§ Exercise
Repeat exactly the opening lines of the records, ending with the line that contains "(** A grayscale".

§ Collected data

=== Begin Enclosure ===

(** * Spatial filtering dashboard: the filters and the session callbacks

    A shallow embedding of [Assignment2.py].  The five [apply_*_filter]
    functions are one-line calls into OpenCV, SciPy and NumPy; the library
    primitives they call are written out below, each in a module named after
    the Python module it comes from, on 8-bit single-channel images.  The
    callbacks of [SpatialFilteringApp] are functions on a record holding the
    attributes the callbacks read and write. *)

From Stdlib Require Import ZArith List String Ascii Bool Lia QArith Qround.
From Stdlib Require Import DecimalString Lqa.
Import ListNotations.

Local Open Scope Z_scope.

(** ** Rasters *)

(** A grayscale image as [cv2.imread(path, cv2.IMREAD_GRAYSCALE)] returns it:
    rows of [uint8] samples, each sample a [Z] in [0, 255]. *)
Definition Raster := list (list Z).

Definition height (img : Raster) : Z := Z.of_nat (List.length img).

Definition width (img : Raster) : Z :=
  match img with
  | [] => 0
  | row :: _ => Z.of_nat (List.length row)
  end.

Definition is_uint8 (v : Z) : Prop := 0 <= v <= 255.

(** A well-shaped image: at least one row, at least one column, every row as
    long as the first, every sample a [uint8]. *)
Definition valid_raster (img : Raster) : Prop :=
  0 < height img /\ 0 < width img /\
  Forall (fun row => Z.of_nat (List.length row) = width img) img /\
  Forall (Forall is_uint8) img.

Definition pixel (img : Raster) (i j : Z) : Z :=
  nth (Z.to_nat j) (nth (Z.to_nat i) img []) 0.

(** [range(n)] *)
Definition range (n : Z) : list Z := map Z.of_nat (seq 0 (Z.to_nat n)).

(** The [rows]-by-[cols] window around [(i, j)], flattened in row-major
    order; [ext p len] maps a coordinate that may lie outside [0, len) to the
    one the border mode reads instead.  The window starts [rows / 2] above
    and [cols / 2] left of the centre (the anchor both libraries use by
    default). *)
Definition window (ext : Z -> Z -> Z) (img : Raster) (rows cols i j : Z)
  : list Z :=
  flat_map (fun di =>
    map (fun dj =>
      pixel img (ext (i + di - rows / 2) (height img))
                (ext (j + dj - cols / 2) (width img)))
      (range cols))
    (range rows).

(** The square neighbourhood of side [k]. *)
Definition neighbourhood (ext : Z -> Z -> Z) (img : Raster) (k i j : Z)
  : list Z := window ext img k k i j.

(** An image of the shape of [img] whose sample at [(i, j)] is [f i j]. *)
Definition tabulate (img : Raster) (f : Z -> Z -> Z) : Raster :=
  map (fun i => map (fun j => f i j) (range (width img))) (range (height img)).

(** Error-propagating map: the first failing element fails the whole. *)
Fixpoint mapM {A B : Type} (f : A -> option B) (l : list A) : option (list B) :=
  match l with
  | [] => Some []
  | a :: l' =>
      match f a with
      | None => None
      | Some b =>
          match mapM f l' with
          | None => None
          | Some bs => Some (b :: bs)
          end
      end
  end.

(** One output sample per input coordinate. *)
Definition per_pixel (img : Raster) (f : Z -> Z -> option Z) : option Raster :=
  mapM (fun i => mapM (fun j => f i j) (range (width img))) (range (height img)).

Definition count (v : Z) (x : list Z) : Z :=
  Z.of_nat (count_occ Z.eq_dec x v).

(** ** NumPy *)
Module np.

(** [x.max()], with [-1] for an empty array so that [bincount] of it is
    empty. *)
Definition amax (x : list Z) : Z := fold_right Z.max (-1) x.

(** [np.bincount(x)]: entry [v] is the number of occurrences of [v] in [x],
    for [v] from [0] to [x.max()]. *)
Definition bincount (x : list Z) : list Z :=
  map (fun v => count v x) (range (amax x + 1)).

=== End Enclosure ===

§ Exercise result
(** * Spatial filtering dashboard: the filters and the session callbacks

    A shallow embedding of [Assignment2.py].  The five [apply_*_filter]
    functions are one-line calls into OpenCV, SciPy and NumPy; the library
    primitives they call are written out below, each in a module named after
    the Python module it comes from, on 8-bit single-channel images.  The
    callbacks of [SpatialFilteringApp] are functions on a record holding the
    attributes the callbacks read and write. *)

From Stdlib Require Import ZArith List String Ascii Bool Lia QArith Qround.
From Stdlib Require Import DecimalString Lqa.
Import ListNotations.

Local Open Scope Z_scope.

(** ** Rasters *)

(** A grayscale image as [cv2.imread(path, cv2.IMREAD_GRAYSCALE)] returns it:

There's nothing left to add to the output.